- Born: Florence Lisa Herman 1920
- Died: April 8, 2013 (aged 92–93)
- Known for: Jewelry, sculpture
- Spouse: George J. Resnikoff
- Children: 1
- Website: Official website

= Florence Resnikoff =

American artist and educator (1920–2013)

Florence Lisa Resnikoff ( Herman; 1920–2013) was an American artist and educator in the fields of metals and jewelry.

== Early life and education ==
Florence Lisa Herman was born in 1920 in Fort Worth, Texas. She began making jewelry in 1948 while attending the Ox-Bow Summer School of Painting, affiliated with the Art Institute of Chicago, in Saugatuck, Michigan.

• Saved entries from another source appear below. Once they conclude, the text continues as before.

Lemma clearHotcue_spec (key : string) (σ : State) :
  well_formed_state σ →
  let σ' := clearHotcue key σ in
  well_formed_state σ' ∧
  heap (cues σ) `prefix_of` heap (cues σ') ∧
  initialHotcuesRef (cues σ') = initialHotcuesRef (cues σ) ∧
  hotcues (cues σ') = hotcuesRef (cues σ') ∧
  live σ' = delete key (live σ).
Proof.
  intros (Hst & Hcur & Hinit & Hco). unfold live in Hco.
  unfold clearHotcue, well_formed_state, live, alloc. cbn -[delete_prop view].
  rewrite delete_prop_fresh. set (h := heap (cues σ)) in *.
  assert (Hp : h `prefix_of` h ++ [delete key (obj_of h (hotcues (cues σ)))])
    by (by apply prefix_app_r).
  assert (Hall : map_Forall (λ _ v, is_ref v && valid_ref h v = true)
                   (delete key (obj_of h (hotcues (cues σ))))).
  { apply map_Forall_delete. by apply structured_entries. }
  assert (Hnew : structured (h ++ [delete key (obj_of h (hotcues (cues σ)))])
                   (VRef (length h))) by (by apply structured_fresh).
  split_and!; try done.
  - by apply (structured_prefix h).
  - rewrite view_fresh.
    + rewrite fmap_delete. by rewrite <- Hco.
    + intros k v Hk. specialize (Hall k v Hk). simpl in Hall.
      by apply andb_true_iff in Hall as [_ ?].
Qed.

Lemma prop_time_object (h : Heap) e o :
  h !! e = Some o → prop h (VRef e) "time" = entry_time (Fields o).
Proof. intros He. unfold prop, obj_of. by rewrite He. Qed.

Lemma relabelled_spec (h : Heap) (prev : JsVal) (key name : string) :
  structured h prev →
  ∃ h', relabelled h prev key name = (VRef (length h), h') ∧
        h `prefix_of` h' ∧
        structured h' (VRef (length h)) ∧
        view h' (VRef (length h)) = with_label key name (view h prev).
Proof.
  intros Hs. pose proof (structured_closed _ _ Hs) as Hc.
  unfold relabelled, alloc, with_label.
  set (o := obj_of h prev). cbn -[set_prop view].
  assert (Hp1 : h `prefix_of` h ++ [o]) by (by apply prefix_app_r).
  assert (Hprop : prop (h ++ [o]) (VRef (length h)) key
                  = default VUndefined (o !! key)).
  { unfold prop. by rewrite obj_of_alloc. }
  rewrite Hprop.
  destruct (view h prev !! key) as [x|] eqn:Hx.
  - destruct (view_lookup_entry _ _ _ _ Hs Hx) as (e & oe & Hk & He & ->).
    fold o in Hk. rewrite Hk. cbn -[set_prop view].
    assert (He1 : (h ++ [o]) !! e = Some oe) by (by eapply prefix_lookup_Some).
    rewrite (prop_time_object _ _ _ He1).
    change (is_number (VRef e)) with false. cbv iota.
    set (lit := entry (entry_time (Fields oe)) (VStr name)).
    assert (Hset : set_prop (VRef (length h)) key (VRef (length (h ++ [o])))
                     ((h ++ [o]) ++ [lit])
                   = (h ++ [<[key := VRef (S (length h))]> o]) ++ [lit]).
    { assert (Ho : ((h ++ [o]) ++ [lit]) !! length h = Some o).
      { rewrite lookup_app_l by (rewrite length_app; simpl; lia).
        by rewrite lookup_app_r, Nat.sub_diag by lia. }
      rewrite (set_prop_own _ _ _ _ _ Ho) by (right; by exists (VRef e)).
      rewrite insert_app_l by (rewrite length_app; simpl; lia).
      rewrite insert_app_r_alt, Nat.sub_diag by lia. simpl.
      rewrite length_app. simpl. by rewrite Nat.add_1_r. }
    rewrite Hset. eexists. split; [done|].
    set (o' := <[key := VRef (S (length h))]> o).
    assert (Hlen : length (h ++ [o']) = S (length h)).
    { rewrite length_app. simpl. lia. }
    assert (Hp : h `prefix_of` (h ++ [o']) ++ [lit]).
    { by apply prefix_app_r, prefix_app_r. }
    assert (Hobj : obj_of ((h ++ [o']) ++ [lit]) (VRef (length h)) = o').
    { unfold obj_of. rewrite lookup_app_l by lia.
      by rewrite lookup_app_r, Nat.sub_diag by lia. }
    split; [done|]. split.
    + split.
      * simpl. apply bool_decide_eq_true. rewrite length_app, Hlen. simpl. lia.
      * rewrite Hobj. apply map_Forall_insert_2.
        -- simpl. apply bool_decide_eq_true. rewrite length_app, Hlen. simpl. lia.
        -- eapply entries_prefix; [by apply structured_entries|done].
    + unfold view at 1. rewrite Hobj. unfold o'. rewrite fmap_insert.
      f_equal.
      * unfold view_val.
        rewrite lookup_app_r by (rewrite length_app; simpl; lia).
        rewrite length_app. simpl.
        by replace (S (length h) - (length h + 1)) with 0 by lia.
      * apply map_fmap_ext. intros k v Hk'. apply view_val_prefix; [|done].
        destruct Hc as [_ Hall]. by apply (Hall k v).
  - apply view_lookup_None in Hx. fold o in Hx. rewrite Hx. cbn -[view].
    eexists. split; [done|]. split; [done|]. split.
    + apply structured_fresh. by apply structured_entries.
    + rewrite view_fresh; [done|]. apply Hc.
Qed.

Lemma handleHotcueLabelBlur_spec (key : string) (σ : State) :
  well_formed_state σ →
  ∃ σ', handleHotcueLabelBlur key σ = Some σ' ∧
        well_formed_state σ' ∧
        heap (cues σ) `prefix_of` heap (cues σ') ∧
        initialHotcuesRef (cues σ') = initialHotcuesRef (cues σ) ∧
        live σ' = with_label key (trim (editingLabel (editor σ))) (live σ).
Proof.
  intros (Hst & Hcur & Hinit & Hco). unfold live in Hco.
  unfold handleHotcueLabelBlur.
  set (name := trim (editingLabel (editor σ))).
  set (h := heap (cues σ)) in *.
  destruct (relabelled_spec h (hotcues (cues σ)) key name Hst)
    as (h1 & -> & Hp1 & Hnew1 & Hview1).
  assert (Hcur1 : structured h1 (hotcuesRef (cues σ)))
    by (by apply (structured_prefix h)).
  rewrite structured_get_prop by done. cbn -[spread_with view].
  assert (Hlive1 : view h1 (hotcuesRef (cues σ)) = view h (hotcuesRef (cues σ))).
  { apply view_prefix; [by apply structured_closed|done]. }
  unfold live, well_formed_state. fold h.
  destruct (view h (hotcuesRef (cues σ)) !! key) as [x|] eqn:Hx.
  - rewrite <- Hlive1 in Hx.
    destruct (view_lookup_entry _ _ _ _ Hcur1 Hx) as (e & oe & Hk & He & ->).
    assert (Hpk : prop h1 (hotcuesRef (cues σ)) key = VRef e)
      by (unfold prop; by rewrite Hk).
    rewrite !Hpk. cbn -[spread_with view].
    rewrite (prop_time_object _ _ _ He).
    change (is_number (VRef e)) with false. cbv iota.
    pose proof (spread_with_structured h1 (hotcuesRef (cues σ)) key
                  (entry_time (Fields oe)) (VStr name) Hcur1) as Hnew2.
    destruct (spread_with_spec h1 (hotcuesRef (cues σ)) key
                (entry_time (Fields oe)) (VStr name)
                (structured_closed _ _ Hcur1)) as (h2 & Hs & Hp2 & _ & Hview2).
    rewrite Hs in Hnew2 |- *. simpl in Hnew2.
    eexists. split; [done|]. cbn -[view].
    assert (Hwl : with_label key name (view h (hotcuesRef (cues σ)))
                  = <[key := Fields (entry (entry_time (Fields oe)) (VStr name))]>
                      (view h (hotcuesRef (cues σ)))).
    { unfold with_label. rewrite <- Hlive1, Hx. done. }
    split_and!.
    + by apply (structured_prefix h1).
    + done.
    + apply (structured_prefix h); [done|]. by etrans.
    + unfold live. cbn -[view].
      rewrite (view_prefix h1 h2); [|by apply structured_closed|done].
      by rewrite Hview1, Hco, Hview2, Hlive1, Hwl.
    + by etrans.
    + done.
    + by rewrite Hview2, Hlive1, Hwl.
  - assert (Hk : obj_of h1 (hotcuesRef (cues σ)) !! key = None).
    { apply view_lookup_None. by rewrite Hlive1. }
    assert (Hpk : prop h1 (hotcuesRef (cues σ)) key = VUndefined)
      by (unfold prop; by rewrite Hk).
    rewrite !Hpk. cbn -[view].
    eexists. split; [done|]. cbn -[view].
    assert (Hwl : with_label key name (view h (hotcuesRef (cues σ)))
                  = view h (hotcuesRef (cues σ))).
    { unfold with_label. by rewrite Hx. }
    split_and!; try done.
    + by apply (structured_prefix h).
    + unfold live. cbn -[view]. by rewrite Hview1, Hco, Hlive1.
    + by rewrite Hlive1, Hwl.
Qed.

In 1951, she was a founding member of the Metal Arts Guild of San Francisco, an organization led by Margaret De Patta. She received her Bachelor of Fine Arts (B.F.A.) degree in 1967 in sculpture from the California College of Arts and Crafts (now California College of the Arts); and an M.A. degree in 1973 from San Jose State University. She had studied under Bob Winston at the California College of Arts and Crafts.

== Career ==

Transposed Inlay Neckpiece, 1978

Resnikoff's early designs were cast or constructed designs that followed the principles of the modernistsmaterials and function defined the character of the piece. However, unlike the modernists, she rejected simplicity and often added embellishments, ornaments, and bright colors. She developed as an artist, mastering different techniques such as electroforming, anodizing, plique-à-jour, keum-boo, and mokume-gane, working with gold, silver, platinum, pewter, copper, bronze, titanium, and niobium. She used these different techniques to pursue her lifelong interest in color, employing enamel, patinas, cast resins and more to expand her palette. Her unusual combinations of metals and gemstones are a defining characteristic of her work.

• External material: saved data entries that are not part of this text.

(** * socket-to-api: a shallow embedding of the bridge's core

    The development follows the Go packages of the repository:
    - [protocol]    (pkg/protocol/protocol.go): the wire codec,
    - [models]      (internal/models): rows, jobs and results,
    - [database]    (internal/database, Repository): the staging table,
    - [server]      (internal/server, ConnectionManager): the registry,
    - [transformer] (internal/transformer): payload conversion,
    - [api]         (internal/api, Client): the upstream client,
    - [worker]      (internal/worker): processor and pool.

    Conventions.  A Go [[]byte] is a [list byte]; the nil slice and the empty
    slice both denote the empty byte sequence.  A Go [error] is represented
    by its [Error()] text, [nil] by [None].  Go's fixed-width integers are
    [Z] with the wrap-around written where the source converts or
    increments.  Everything the program obtains from outside (database
    driver outcomes, socket writes, HTTP replies, the clock, the scheduler's
    choice in a [select]) is an explicit argument. *)

From Stdlib Require Import ZArith List String Lia.
From Stdlib.Strings Require Import Byte.
From Stdlib.Sorting Require Import Sorted.
From stdpp Require Import base gmap list strings pretty.

Open Scope Z_scope.

(** ** Go primitives shared by the packages *)

Module golang.

(** A Go [error] value: [nil] or the text [Error()] returns. *)
Definition error := option string.

(** [byte(v)]: keep the low eight bits. *)
Definition byte_of_Z (v : Z) : byte :=
  match Byte.of_N (Z.to_N (Z.land v 255)) with
  | Some b => b
  | None => x00
  end.

(** [uint32(b)], [int(b)] for a byte [b]. *)
Definition Z_of_byte (b : byte) : Z := Z.of_N (Byte.to_N b).

(** [uint32(v)] and [int64] wrap-around. *)
Definition uint32 (v : Z) : Z := v mod 2 ^ 32.
Definition int64 (v : Z) : Z := (v + 2 ^ 63) mod 2 ^ 64 - 2 ^ 63.

(** [make([]byte, n)]: [n] zero bytes. *)
Definition make (n : Z) : list byte := replicate (Z.to_nat n) x00.

(** [copy(dst[off:], src)]: overwrite [dst] from offset [off] with as much
    of [src] as fits; the length of [dst] never changes. *)
Definition copy_at (off : nat) (src dst : list byte) : list byte :=
  take off dst
    ++ take (length dst - off)%nat src
    ++ drop (off + length src)%nat dst.

(** [binary.BigEndian.PutUint32(b[off:off+4], v)]. *)
Definition PutUint32_at (off : nat) (v : Z) (b : list byte) : list byte :=
  <[(off + 3)%nat := byte_of_Z v]>
    (<[(off + 2)%nat := byte_of_Z (Z.shiftr v 8)]>
       (<[(off + 1)%nat := byte_of_Z (Z.shiftr v 16)]>
          (<[off := byte_of_Z (Z.shiftr v 24)]> b))).

(** [binary.BigEndian.Uint32(b)] on the four bytes [b0 b1 b2 b3]. *)
Definition Uint32 (b0 b1 b2 b3 : byte) : Z :=
  Z.lor (Z.lor (Z.lor (Z_of_byte b3) (Z.shiftl (Z_of_byte b2) 8))
               (Z.shiftl (Z_of_byte b1) 16))
        (Z.shiftl (Z_of_byte b0) 24).

(** An [io.Reader] over a byte stream: the bytes still to come, and the
    error [Read] reports once they are used up ([io.EOF] for a stream that
    has ended, a time-out or transport error otherwise). *)
Record Reader := mkReader { pending : list byte; at_end : string }.

Definition EOF : string := "EOF".
Definition ErrUnexpectedEOF : string := "unexpected EOF".

(** [bytes.NewReader(b)]. *)
Definition NewReader (b : list byte) : Reader := mkReader b EOF.

(** [io.ReadFull(r, buf)] with [len(buf) = n]: exactly [n] bytes, or an
    error; a stream that ends after some but not all bytes gives
    [io.ErrUnexpectedEOF], and what was there has been consumed. *)
Definition ReadFull (n : nat) (r : Reader) : Reader * (list byte + string) :=
  if (n <=? length (pending r))%nat
  then (mkReader (drop n (pending r)) (at_end r), inl (take n (pending r)))
  else (mkReader [] (at_end r),
        inr (if (0 <? length (pending r))%nat && String.eqb (at_end r) EOF
             then ErrUnexpectedEOF else at_end r)).

(** An [io.Writer] that keeps what each [Write] call was given, oldest
    first, and answers each call as the transport does. *)
Record Writer := mkWriter {
  writes : list (list byte);
  write_fails : list byte → error
}.

Definition Write (data : list byte) (w : Writer) : Writer * error :=
  (mkWriter (writes w ++ [data]) (write_fails w), write_fails w data).

(** [t.Sub(u)] on instants counted in nanoseconds: the difference, kept
    within the range of [time.Duration]. *)
Definition time_Sub (t u : Z) : Z :=
  Z.max (- 2 ^ 63) (Z.min (2 ^ 63 - 1) (t - u)).

End golang.

(** ** pkg/protocol *)

Module protocol.
Import golang.

Definition MessageType := byte.

Definition MessageTypeRequest : MessageType := x01.
Definition MessageTypeResponse : MessageType := x02.
Definition MessageTypeError : MessageType := x03.
Definition MessageTypePing : MessageType := x04.
Definition MessageTypePong : MessageType := x05.

Definition HeaderSize : Z := 8.
Definition MaxMessageSize : Z := 10 * 1024 * 1024.
Definition ProtocolVersion : byte := x01.

(** [Type] is reserved in Rocq: the field is [Type_]. *)
Record Message := mkMessage {
  Version : byte;
  Type_ : MessageType;
  Length : Z;
  Data : list byte
}.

In the mid-1960s, Resnikoff became interested in other metals and larger forms, leading her to undergo formal training in sculpture. While her jewelry was gaining notoriety, appearing in many shows across the country, Resnikoff moved away from working with precious stones and pursued her development as a metalsmith. After moving back to California in 1965, she resumed her education, and received a fellowship from the National Endowment for the Arts to study electroforming techniques and their application to jewelry and metalsmithing. This led her to concentrate more on metal in combinations with bronze, silver, and copper.

In 1973, Resnikoff began teaching at the California College of Arts and Crafts in the Jewelry Metal Arts Program, becoming Program Head in 1980. She retired as Professor Emerita in 1989.

== Work ==
Resnikoff's work can be found in the permanent collections of the City and County of San Francisco, the Oakland Museum of California, the Smithsonian American Art Museum, and the Museum of Arts and Design in New York.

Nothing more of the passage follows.